Que propose Lending Club ?

Nous facilitons des prêts en direct entre investisseurs et emprunteurs, utilisés dans un tiers des cas pour financer l'achat d'un bien et dans deux tiers des cas pour solder une carte de crédit. Aux Etats-Unis, la dette totale des ménages sur les cartes de crédit est de 850 milliards de dollars, et la plupart d'entre elles ont un taux de 16% à 18%. Nous permettons aux emprunteurs de refinancer leurs emprunts à taux moindre, grâce au financement direct des particuliers et à notre structure de coût inférieure à celle d'une banque traditionnelle. En 2012, 780 millions de dollars ont ainsi été prêtés. Nous en visons deux milliards cette année. Notre réseau compte 80 000 investisseurs actifs pour 120 000 emprunteurs, et le montant moyen prêté par les investisseurs est de 12 000 dollars.

Le 2 mai dernier, Google est entré dans le capital de Lending Club en rachetant, aux côtés de Foundation Capital, des parts d'actionnaires existants pour 125 millions de dollars (7% du capital). Chose rare, Google n'a pas investi à travers son fonds Google Venture. Pourquoi ? Comment l'idée du rapprochement est-elle née ?

L'investissement de Google était différent de l'approche purement financière de Google Ventures. Nous avons commencé par engager des discussions stratégiques concernant d'éventuels produits que l'on pourrait élaborer ensemble. L'idée d'un rapprochement n'est venu qu'après. Google s'est dit que les projets qu'on était en train de créer ensemble pourraient être très intéressants pour Lending Club. Ils ont alors pensé à nouer des liens capitalistiques avec nous. Puisque nous n'avions pas besoin de financement, la société étant déjà rentable, nous avons opté pour un rachat d'actions plutôt qu'une levée de fonds classique.

Quel rôle Google va-t-il avoir dans Lending Club ?

"Nous travaillons avec Google sur des points d'intégration aux Etats-Unis"
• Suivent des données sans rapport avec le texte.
(** * Nova Social API: request validation, document shaping and the
    keyword chatbot of [main.py] and [schemas.py]

  The development is a shallow embedding.  Python [str] values are
  modelled as Rocq strings whose characters are the code points 0..255
  (Latin-1); [str.strip], [str.lower] and the [in] operator are written
  out for that range.  Dictionaries are [gmap string value]. *)

From Stdlib Require Import ZArith NArith Ascii String List Bool Lia.
From Stdlib Require Import Numbers.DecimalString.
From stdpp Require Import base option list strings gmap fin_maps.

Local Open Scope string_scope.
Local Open Scope list_scope.

(** ** Python string primitives *)

Module PyStr.

(** [not text] on a [str]: true exactly for the empty string. *)
Definition falsy (s : string) : bool :=
  match s with
  | EmptyString => true
  | String _ _ => false
  end.

(** Code points for which [str.isspace] holds, below 256:
    TAB, LF, VT, FF, CR, FS, GS, RS, US, SPACE, NEL and NBSP. *)
Definition isspace (c : ascii) : bool :=
  let n := nat_of_ascii c in
  (Nat.leb 9 n && Nat.leb n 13) || (Nat.leb 28 n && Nat.leb n 32)
  || Nat.eqb n 133 || Nat.eqb n 160.

Fixpoint lstrip (s : string) : string :=
  match s with
  | EmptyString => EmptyString
  | String c s' => if isspace c then lstrip s' else s
  end.

Fixpoint rstrip (s : string) : string :=
  match s with
  | EmptyString => EmptyString
  | String c s' =>
      let r := rstrip s' in
      if isspace c && falsy r then EmptyString else String c r
  end.

(** [s.strip()]: drop the leading, then the trailing, white space. *)
Definition strip (s : string) : string := rstrip (lstrip s).

(** [str.lower] on one code point below 256: A..Z and the upper-case
    letters U+00C0..U+00DE (without the multiplication sign U+00D7)
    move up by 32; everything else is unchanged. *)
Definition lower_char (c : ascii) : ascii :=
  let n := nat_of_ascii c in
  if (Nat.leb 65 n && Nat.leb n 90)
     || (Nat.leb 192 n && Nat.leb n 222 && negb (Nat.eqb n 215))
  then ascii_of_nat (n + 32) else c.

Fixpoint lower (s : string) : string :=
  match s with
  | EmptyString => EmptyString
  | String c s' => String (lower_char c) (lower s')
  end.

(** [s.startswith(k)]. *)
Fixpoint startswith (k s : string) : bool :=
  match k, s with
  | EmptyString, _ => true
  | String _ _, EmptyString => false
  | String a k', String b s' => Ascii.eqb a b && startswith k' s'
  end.

(** [k in s]: [k] occurs in [s] as a contiguous substring. *)
Fixpoint contains (k s : string) : bool :=
  startswith k s ||
  match s with
  | EmptyString => false
  | String _ s' => contains k s'
  end.

(** [any(k in s for k in ks)]. *)
Definition any_in (ks : list string) (s : string) : bool :=
  existsb (fun k => contains k s) ks.

(** [s[:n]]. *)
Fixpoint take (n : nat) (s : string) : string :=
  match n, s with
  | O, _ => EmptyString
  | S _, EmptyString => EmptyString
  | S n', String c s' => String c (take n' s')
  end.

Definition all_space (s : string) : bool :=
  forallb isspace (list_ascii_of_string s).

(** [repr] of a [str] (code points below 256): single quotes unless the
    text holds a single quote and no double quote; the quote character
    and the backslash are escaped, TAB, LF and CR are written with their
    letters, the other characters that are not printable as [\xhh]. *)
Definition hex_digit (n : N) : ascii :=
  ascii_of_N (if (n <? 10)%N then 48 + n else 87 + n)%N.
(** * Revel template loader and template-engine registry

    A shallow embedding of the template subsystem of the revel fork:
    - [template_engine/engine.go] and its second version (the engine
      registry: [AddTemplate], [Clear], [RegisterTemplater], ...),
    - the loader ([TemplateLoader.Refresh], [GoTemplater],
      [parseTemplateError], [TemplateLoader.Template], [Slug]).

    A Go [string] is a byte sequence: it is a Rocq [string].  Go's [int]
    is taken to be 64 bits wide and is a [Z].  Maps are [gmap]s.  A nil
    pointer is [None]. *)

From Stdlib Require Import ZArith Lia Ascii String Bool List.
From stdpp Require Import base option list strings gmap.

Local Open Scope string_scope.

(** ** The parts of Go's standard library the code calls *)

Module GoLib.

(** *** Bytes *)

Definition byteBetween (lo hi c : ascii) : bool :=
  (nat_of_ascii lo <=? nat_of_ascii c)%nat && (nat_of_ascii c <=? nat_of_ascii hi)%nat.

(** [c < utf8.RuneSelf] *)
Definition isASCII (c : ascii) : bool := (nat_of_ascii c <? 128)%nat.

Definition isUpper (c : ascii) : bool := byteBetween "A" "Z" c.
Definition isLower (c : ascii) : bool := byteBetween "a" "z" c.
Definition isDigit (c : ascii) : bool := byteBetween "0" "9" c.

(** [c += 'a' - 'A'] for an upper-case ASCII letter. *)
Definition lowerByte (c : ascii) : ascii :=
  if isUpper c then ascii_of_nat (nat_of_ascii c + 32) else c.

(** The class [\s] of Go's regexp syntax: [\t\n\f\r ]. *)
Definition isReSpace (c : ascii) : bool :=
  Ascii.eqb c "009" || Ascii.eqb c "010" || Ascii.eqb c "012"
  || Ascii.eqb c "013" || Ascii.eqb c " ".

(** [asciiSpace] of package strings: [\t\n\v\f\r ]. *)
Definition isAsciiSpace (c : ascii) : bool :=
  isReSpace c || Ascii.eqb c "011".

Fixpoint allBytes (p : ascii -> bool) (s : string) : bool :=
  match s with
  | EmptyString => true
  | String c s' => p c && allBytes p s'
  end.

Fixpoint mapBytes (f : ascii -> ascii) (s : string) : string :=
  match s with
  | EmptyString => EmptyString
  | String c s' => String (f c) (mapBytes f s')
  end.

Fixpoint filterBytes (p : ascii -> bool) (s : string) : string :=
  match s with
  | EmptyString => EmptyString
  | String c s' => if p c then String c (filterBytes p s') else filterBytes p s'
  end.

Fixpoint dropWhile (p : ascii -> bool) (s : string) : string :=
  match s with
  | EmptyString => EmptyString
  | String c s' => if p c then dropWhile p s' else s
  end.

(** Drops the longest suffix whose bytes all satisfy [p]. *)
Fixpoint dropWhileEnd (p : ascii -> bool) (s : string) : string :=
  match s with
  | EmptyString => EmptyString
  | String c s' =>
      match dropWhileEnd p s' with
      | EmptyString => if p c then EmptyString else String c EmptyString
      | r => String c r
      end
  end.

Fixpoint memByte (c : ascii) (cutset : string) : bool :=
  match cutset with
  | EmptyString => false
  | String d cs => Ascii.eqb c d || memByte c cs
  end.

(** *** Package unicode

    The code reaches the Unicode tables through [strings.ToLower] and
    [strings.TrimSpace].  Both have a byte-wise path for ASCII-only
    text, which is written out below; the table-driven path for text
    with a byte [>= utf8.RuneSelf] is the library's own. *)
Class Unicode := {
  (** [strings.Map(unicode.ToLower, s)] *)
  mapToLower : string -> string;
  (** [strings.TrimFunc(s, unicode.IsSpace)] *)
  trimFuncIsSpace : string -> string
}.

(** *** Package strings *)

Definition ToLower `{Unicode} (s : string) : string :=
  if allBytes isASCII s then mapBytes lowerByte s else mapToLower s.

Definition TrimSpace `{Unicode} (s : string) : string :=
  if allBytes isASCII s
  then dropWhileEnd isAsciiSpace (dropWhile isAsciiSpace s)
  else trimFuncIsSpace s.

(** [strings.Trim(s, cutset)] for an ASCII cutset. *)
Definition Trim (s cutset : string) : string :=
  dropWhileEnd (fun c => memByte c cutset) (dropWhile (fun c => memByte c cutset) s).

(** [strings.Index(s, sep)]; [None] stands for the result [-1]. *)
Fixpoint Index (s sep : string) : option nat :=
  if String.prefix sep s then Some 0%nat
  else match s with
       | EmptyString => None
       | String _ s' => S <$> Index s' sep
       end.

(** [strings.HasPrefix] *)
Definition HasPrefix (s pre : string) : bool := String.prefix pre s.

(** [strings.Split(s, sep)] for a separator of one byte. *)
Fixpoint Split (s : string) (sep : ascii) : list string :=
  match s with
  | EmptyString => [EmptyString]
  | String c s' =>
      if Ascii.eqb c sep then EmptyString :: Split s' sep
      else match Split s' sep with
           | [] => [String c EmptyString]
           | w :: ws => String c w :: ws
           end
  end.

(** *** Slices of a string

    [s[lo:]], [s[:hi]] and [s[lo:hi]]; out of range they panic, which
    is [None]. *)
Fixpoint sliceFrom (s : string) (lo : nat) {struct lo} : option string :=
  match lo with
  | O => Some s
  | S lo' => match s with
             | EmptyString => None
             | String _ s' => sliceFrom s' lo'
             end
  end.

Fixpoint sliceTo (s : string) (hi : nat) {struct hi} : option string :=
  match hi with
  | O => Some EmptyString
  | S hi' => match s with
             | EmptyString => None
             | String c s' => String c <$> sliceTo s' hi'
             end
  end.

Definition slice (s : string) (lo hi : nat) : option string :=
  if (lo <=? hi)%nat
  then s' ← sliceTo s hi; sliceFrom s' lo
  else None.
(** * JobDump / jobStatusByWorkflowAndSite: the map function

    A shallow embedding of
    [src/couchapps/JobDump/views/jobStatusByWorkflowAndSite/map.js]
    and the properties of its status classification, its site scan and
    its single [emit].

    Conventions of the embedding.

    - A JavaScript value that is either [null] or a string is an
      [option string] ([None] is [null]).
    - [doc['states']] is an object (an array is one too): its own
      enumerable properties, listed in the order in which the engine's
      [for ... in] enumerates them.  Every key is the decimal string of
      an integer and is represented by that integer, so that
      [lastStateIndex - 1] is subtraction on [Z] and the initial number
      [0] and the key ["0"] name the same property.
    - The fields [oldstate], [newstate] and [location] of a transition,
      and [type] and [workflow] of a document, are strings.
    - A thrown value is an [exn]: the string thrown by [throw], or the
      engine's [TypeError] raised when a property of [undefined] is read.
    - [emit] appends to the output of the view; the output is threaded
      through the function next to the possible exception. *)

From Stdlib Require Import ZArith List String Ascii Bool Lia DecimalString.
From Stdlib Require Import Sorted.
Import ListNotations.

Local Open Scope string_scope.
Local Open Scope Z_scope.
Local Open Scope list_scope.

(** ** Exceptions *)

Inductive exn : Type :=
| Throw (msg : string)
| TypeError.

Inductive result (A : Type) : Type :=
| Ok (a : A)
| Raise (e : exn).

Arguments Ok {A} a.
Arguments Raise {A} e.

Definition rbind {A B : Type} (r : result A) (k : A -> result B) : result B :=
  match r with
  | Ok a => k a
  | Raise e => Raise e
  end.

Declare Scope result_scope.
Delimit Scope result_scope with res.
Notation "x <- c ;; k" := (rbind c (fun x => k))
  (at level 61, c at next level, right associativity) : result_scope.

(** ** Documents *)

Record Transition : Type := mkTransition
  { oldstate : string;
    newstate : string;
    location : string }.

(** The own properties of [doc['states']], in enumeration order. *)
Definition States : Type := list (Z * Transition).

Record Doc : Type := mkDoc
  { type : string;
    workflow : string;
    states : States }.

Definition keys (s : States) : list Z := map fst s.

(** [s[k]]: the property named [k], [undefined] ([None]) when absent. *)
Fixpoint member (s : States) (k : Z) : option Transition :=
  match s with
  | [] => None
  | (k', t) :: s' => if k =? k' then Some t else member s' k
  end.

(** [o.f] for [o] read from [doc['states']]: a [TypeError] on [undefined]. *)
Definition field {A : Type} (o : option Transition) (f : Transition -> A)
  : result A :=
  match o with
  | Some t => Ok (f t)
  | None => Raise TypeError
  end.

Definition newstate_at (doc : Doc) (i : Z) : result string :=
  field (member (states doc) i) newstate.

Definition oldstate_at (doc : Doc) (i : Z) : result string :=
  field (member (states doc) i) oldstate.

Definition location_at (doc : Doc) (i : Z) : result string :=
  field (member (states doc) i) location.

(** ** statusMap *)

Definition not_valid_transition : exn := Throw "not valid transition".

Definition statusMap (doc : Doc) (lastStateIndex : Z) : result string :=
  (ns <- newstate_at doc lastStateIndex ;;
   if (ns =? "created")%string then
     o <- oldstate_at doc lastStateIndex ;;
     if (o =? "new")%string then Ok "queued_first"
     else
       o <- oldstate_at doc lastStateIndex ;;
       if (o =? "jobcooloff")%string then Ok "queued_retry"
       else Raise not_valid_transition
   else if (ns =? "jobcooloff")%string then Ok "cooloff"
   else if (ns =? "executing")%string then
     o <- oldstate_at doc (lastStateIndex - 1) ;;
     if (o =? "new")%string then Ok "submitted_first"
     else
       o <- oldstate_at doc (lastStateIndex - 1) ;;
       if (o =? "jobcooloff")%string then Ok "submitted_retry"
       else Raise not_valid_transition
   else if (ns =? "success")%string then Ok "success"
   else if (ns =? "exhausted")%string then
     o <- oldstate_at doc lastStateIndex ;;
     if (o =? "jobfailed")%string then Ok "failure_exception"
     else
       o <- oldstate_at doc lastStateIndex ;;
       if (o =? "submitfailed")%string then Ok "failure_submit"
       else
         o <- oldstate_at doc lastStateIndex ;;
         if (o =? "createfailed")%string then Ok "failure_create"
         else Raise not_valid_transition
   else if (ns =? "killed")%string then Ok "canceled"
   else if (ns =? "cleanout")%string then
     o <- oldstate_at doc lastStateIndex ;;
     if (o =? "success")%string then Ok "success"
     else
       o <- oldstate_at doc lastStateIndex ;;
       if (o =? "exhausted")%string then
         p <- oldstate_at doc (lastStateIndex - 1) ;;
         if (p =? "jobfailed")%string then Ok "failure_exception"
         else
           p <- oldstate_at doc (lastStateIndex - 1) ;;
           if (p =? "submitfailed")%string then Ok "failure_submit"
           else
             p <- oldstate_at doc (lastStateIndex - 1) ;;
             if (p =? "createfailed")%string then Ok "failure_create"
             else Raise not_valid_transition
       else Raise not_valid_transition
   else Ok "transition")%res.

(** ** The scan over [doc['states']] *)

(** The three [var]s of the [if (doc['type'] == 'job')] block. *)
Record Vars : Type := mkVars
  { tmpSite : option string;
    siteLocation : option string;
    lastStateIndex : Z }.

Definition init_vars : Vars :=
  {| tmpSite := None; siteLocation := None; lastStateIndex := 0 |}.

(** What one iteration assigns, once [doc['states'][k].location] has
    been read into [tmpSite]. *)
Definition assign (v : Vars) (k : Z) (l : string) : Vars :=
  {| tmpSite := Some l;
     siteLocation := if (l =? "Agent")%string then siteLocation v else Some l;
     lastStateIndex := k |}.

Definition loop_body (doc : Doc) (v : Vars) (k : Z) : result Vars :=
  (l <- location_at doc k ;; Ok (assign v k l))%res.

(** [for (var lastStateIndex in doc['states']) { ... }] over the keys
    still to be enumerated. *)
Fixpoint for_in (doc : Doc) (ks : list Z) (v : Vars) : result Vars :=
  match ks with
  | [] => Ok v
  | k :: ks' => (v' <- loop_body doc v k ;; for_in doc ks' v')%res
  end.

(** [if (siteLocation == null) { siteLocation = tmpSite; }] *)
Definition default_site (v : Vars) : Vars :=
  match siteLocation v with
  | None =>
      {| tmpSite := tmpSite v;
         siteLocation := tmpSite v;
         lastStateIndex := lastStateIndex v |}
  | Some _ => v
  end.

(** Lines 68 to 87: the variables as they stand when [emit]'s argument
    is evaluated. *)
Definition resolve_site (doc : Doc) : result Vars :=
  (v <- for_in doc (keys (states doc)) init_vars ;; Ok (default_site v))%res.

(** ** The view function and its output *)

(** One emitted row: the key [[workflow, status, site]] and the value. *)
Definition Row : Type := (string * string * option string) * Z.

(** A computation that may append rows and may end in an exception. *)
Definition View (A : Type) : Type := list Row -> list Row * result A.

Definition vret {A : Type} (a : A) : View A := fun out => (out, Ok a).

Definition vbind {A B : Type} (c : View A) (k : A -> View B) : View B :=
  fun out =>
    match c out with
    | (out', Ok a) => k a out'
    | (out', Raise e) => (out', Raise e)
    end.

Definition lift {A : Type} (r : result A) : View A := fun out => (out, r).

Definition emit (key : string * string * option string) (value : Z)
  : View unit :=
  fun out => (out ++ [(key, value)], Ok tt).

Declare Scope view_scope.
Delimit Scope view_scope with view.
Notation "x <- c ;; k" := (vbind c (fun x => k))
  (at level 61, c at next level, right associativity) : view_scope.

(** The array literal of line 89 is evaluated left to right, so
    [statusMap()] runs, and may throw, before [emit] is called. *)
Definition map_fun (doc : Doc) : View unit :=
  if (type doc =? "job")%string then
    (v <- lift (resolve_site doc) ;;
     status <- lift (statusMap doc (lastStateIndex v)) ;;
     emit (workflow doc, status, siteLocation v) 1)%view
  else vret tt.

(** ** Arrays and job documents *)

(** An array, or a mapping keyed by the positions "0", "1", ... that the
    engine enumerates in numeric order: the keys are the positions, in
    increasing order. *)
Fixpoint index_from (i : Z) (ts : list Transition) : States :=
  match ts with
  | [] => []
  | t :: ts' => (i, t) :: index_from (i + 1) ts'
  end.

Definition of_array (ts : list Transition) : States := index_from 0 ts.

(** The job document of workflow [w] whose [states] is the array [ts]. *)
Definition job (w : string) (ts : list Transition) : Doc :=
  {| type := "job"; workflow := w; states := of_array ts |}.

(** ** The behaviour the specification describes *)

Definition not_agent (l : string) : bool := negb (l =? "Agent")%string.
(* ===== verification/Prelude.v ===== *)
(** A verification of jocasta, a set of proxy services written in Go.

    * The program

    jocasta runs one of several services: an HTTP proxy (services/http), a SOCKS5
    proxy (services/socks), a proxy that takes HTTP, SOCKS5 and shadowsocks clients
    on one port (services/sps), a TCP and a UDP forwarder that can be put in front
    of each other (services/tcp, services/udp), and a tunnel (services/mux) made of
    a bridge, server nodes and client nodes.  A service accepts connections, reads a
    request in one of the wire formats, asks an authentication center, decides where
    the connection goes (directly, to one of the parents that a load balancer picks,
    through an upstream proxy) and then joins two connections, or relays datagrams
    between sockets.  The parts below the services (core/, pkg/, connection/, cs/)
    are the wire formats, the balancer, the domain filter, the resolver, the
    authentication center and the wrappers of connections.

    * The files, and the code they model

    The language and its library:
    - [Prelude]: bytes, the error type, the outcome of a call (a value, an error or
      a panic), the monad [io] of calls that change a state, slices with their
      bounds checks, concurrent maps as a class, tactics and hints;
    - [GoStrings], [GoNet], [GoBase64]: what the code uses of strings, bytes,
      strconv, net and encoding/base64;
    - [GoIO]: readers as lists of segments and errors, [Read], [ReadFull],
      connections, and what it means that a parser reads a message.

    The parts ([Iface] holds the classes through which they meet):
    - [Captain]: core/captain (datalen.go, addr.go, stream.go, datagram.go,
      stream_datagram.go);
    - [Socks5]: core/socks5 (structs.go, server.go, client.go);
    - [LoadBalance]: core/loadbalance (upstream.go, selector.go, loadbalance.go,
      option.go);
    - [Filter]: core/filter; [Idns]: core/idns; [BasicAuth]: core/basicAuth;
    - [Binding]: core/binding and pkg/bpool;
    - [Shadowsocks]: connection/shadowsocks; [Sni]: connection/sni with the reader
      of connection/cbuffered;
    - [Enet], [Outil], [Httpc], [Through]: pkg/enet, pkg/outil, pkg/httpc and
      pkg/through; [Cs]: cs/proxy.go and cs/proxy_forward.go.

    The services:
    - [UdpRelay]: services/udp; [TcpSvc]: services/tcp, both with the collector of
      connection/manager.go;
    - [Mux]: services/mux/bridge.go, and of server.go and client.go the negotiation,
      the handshakes and the routes; [MuxServer]: the session of a server node
      (server.go) and the datagrams of its local sources; [MuxClient]: the attempts
      of a client node (client.go) and the datagrams of its streams;
    - [Route]: the decisions that services/http and services/socks share;
    - [HttpSvc]: services/http/http.go;
    - [SocksSvc]: services/socks/socks.go and the CONNECT; [SocksStart]: its start
      and stop; [SocksUdp]: services/socks/udp.go;
    - [Sps]: services/sps/sps.go; [SpsUdp]: services/sps/socksudp.go and ssudp.go.

    * How state and operations correspond

    A Go function is a definition of its name.  One that fails returns an [outcome];
    one that changes a state is a computation in [io] over a record of that state,
    with a constructor for each early return.  A connection is a record of what will
    be read from it, what was written, how coming writes end, and whether it was
    closed.  Goroutines that share a state are the events of a step function [step]:
    an event is the stretch of one goroutine between two points at which another may
    run (a read or write of a socket, a dial, a lock), and [run] folds a list of
    events, so a theorem about every [run] is one about every interleaving.  Objects
    that goroutines share through pointers (sessions, buffers) are entries of a heap
    that tables refer to.  Integers of a fixed width wrap where the code computes
    with them; [int] is 64 bits wide.

    * What the theorems show

    - Wire formats: encoders and parsers are inverse on exactly the messages stated
      ([Captain.StreamDatagram_roundtrip], [Captain.Datagram_roundtrip],
      [Socks5.PacketUDP_roundtrip]), parsed lengths are bounded, what is read does
      not depend on how it was cut into segments, and client and server of a
      handshake or negotiation end with the same view ([Socks5.handshake_completes],
      [Mux.negotiation], [Mux.tunnel_handshake], [Shadowsocks.Dial_request],
      [Cs.connect_through_proxy]).
    - Admission: what the authentication center is asked before anything is dialed.
      The HTTP proxy dials only for credentials that the center accepts
      ([HttpSvc.dials_authorised]).  The smart proxy service does so for HTTP clients;
      for a SOCKS5 client the center is shown the empty pair whatever the client sent,
      and for a shadowsocks client it is not asked ([Sps.admission]): the server side
      of the SOCKS5 handshake submits its own pair ([Socks5.Handshake_authenticated]).
      The center is a finite map ([BasicAuth.Verify_refines_map]).
    - Relaying: what is dialed and what each end is sent
      ([HttpSvc.joins], [SocksSvc.proxyTCP_replies], [Sps.http_parent],
      [Sps.ss_accepts]); in every interleaving a relay keeps the sources of what it
      sends apart ([UdpRelay.relay_sound], [TcpSvc.tcp_sound], [SpsUdp.assoc_sound],
      [MuxServer.node_sound], [Mux.bridge_routes]), every packet is accounted for
      ([UdpRelay.stream_parent_reads]), and two services composed pass a datagram and
      its reply ([TcpSvc.udp_over_tcp], [MuxClient.tunnel_datagrams],
      [SpsUdp.datagrams_pass]).  Where goroutines share a variable or a buffer the
      strong form holds only of the runs that do not race on it, which a predicate on
      runs singles out ([TcpSvc.prompt], [MuxClient.c_prompt],
      [SpsUdp.prompt]); what holds of every run is stated beside it
      ([MuxClient.client_sound]), and a theorem gives a run in which the race shows
      ([TcpSvc.replies_share_buffer], [MuxClient.write_follows_item],
      [SpsUdp.replies_cross]).  A table that all associations of a service share
      changes by events of the others.
    - Shared parts: invariants of the balancer, of the prober and of the buffer
      pool, fairness of the weighted policy, the copying of a stream.
    - Behaviour that the code has and its comments or its purpose deny is stated as
      theorems too: sessions that a collector takes from live clients, copiers that
      start too late, buffers that are put back before they are used, panics on
      messages that end early.  The doc comment of the theorem says what happens.

    Theorems named [X_witness] apply [X] at a concrete input that meets its
    hypotheses.

    * Bounds and fuel

    Recursion is structural wherever the code's is bounded by its data.  Fuel is used
    for: the data length (three rounds more than there is input, and a theorem that
    they are never used up), splitting and
    replacing strings and decoding runes (the length of the input, of which every
    round takes at least one byte), selections by weight (a cycle of the policy has
    finitely many weights, and the theorems give the number of rounds), copying
    ([Binding.copy_loop]: each round takes a segment or an error, and [Copy] gives it
    the number of bytes and events that are left) and the loop that waits for a
    client ([SocksUdp.watch], whose theorem says when some fuel is enough).  Where a
    function has fuel a theorem states that it ends with the result.  [Binding.Copy]
    takes the copying methods that its ends may bring along as an argument, since
    io.CopyBuffer prefers them to the buffer.  Time is an
    integer that events move forward.

    * Conventions

    Of an error only the literal part of its text and the errors it wraps are kept.
    The capacity of a slice that a function is given is its length.  Upper and lower
    case and white space are those of ASCII.  Deadlines, logging and the pool of
    goroutines are no state: a deadline that passes is an error of a read or a write,
    and what runs in a goroutine is a step of its own.  A write that fails sends
    nothing.  The connections of a service are seen
    behind their encryption and compression.

    * Inputs

    Code that is not part of the repository is a parameter with the laws it
    documents: stream ciphers, AES and MD5, protocol buffer marshalling, url.Parse,
    the DNS exchange, the classification of hosts of extnet, the datagrams and
    replies of go-socks5, smux sessions, the retries of backoff.  Dials, listeners,
    certificates, random numbers, the clock, and the moments at which goroutines run
    are arguments or events.

    * Not modelled

    - the transports (pkg/ccs, cs/tcp, kcp and udp clients and servers): calls of
      the operating system, TLS and KCP libraries;
    - the wrappers of connections other than those of sni and shadowsocks:
      compression and encryption streams of libraries, counters and rate limits;
    - of the tunnel the smux library and the dialers;
    - [Forward.Proxy], which runs two copies and waits for the first to end: the
      services' theorems end where it begins or take its effect as a function;
    - key generation, the ssh client, the command line and process supervision,
      logging, generated code: files, libraries and output. *)
From Stdlib Require Export ZArith Lia.
From Stdlib Require Export Ascii String.
From stdpp Require Export base decidable list strings gmap.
Google vote en tant qu'actionnaire aux assemblées générales mais pas au conseil d'administration. Nous travaillons en ce moment sur plusieurs points d'intégration de nos services à ceux de Google sur le marché américain. Les services financiers sont très spécifiques à chaque pays et à son environnement réglementaire. Même si nous prendrons peut-être un jour la décision de lancer notre offre dans d'autres pays, elle visera pendant encore longtemps uniquement les Etats-Unis

Vous avez annoncé préparer l'entrée en bourse de Lending Club. Vous êtes-vous fixé un calendrier précis ?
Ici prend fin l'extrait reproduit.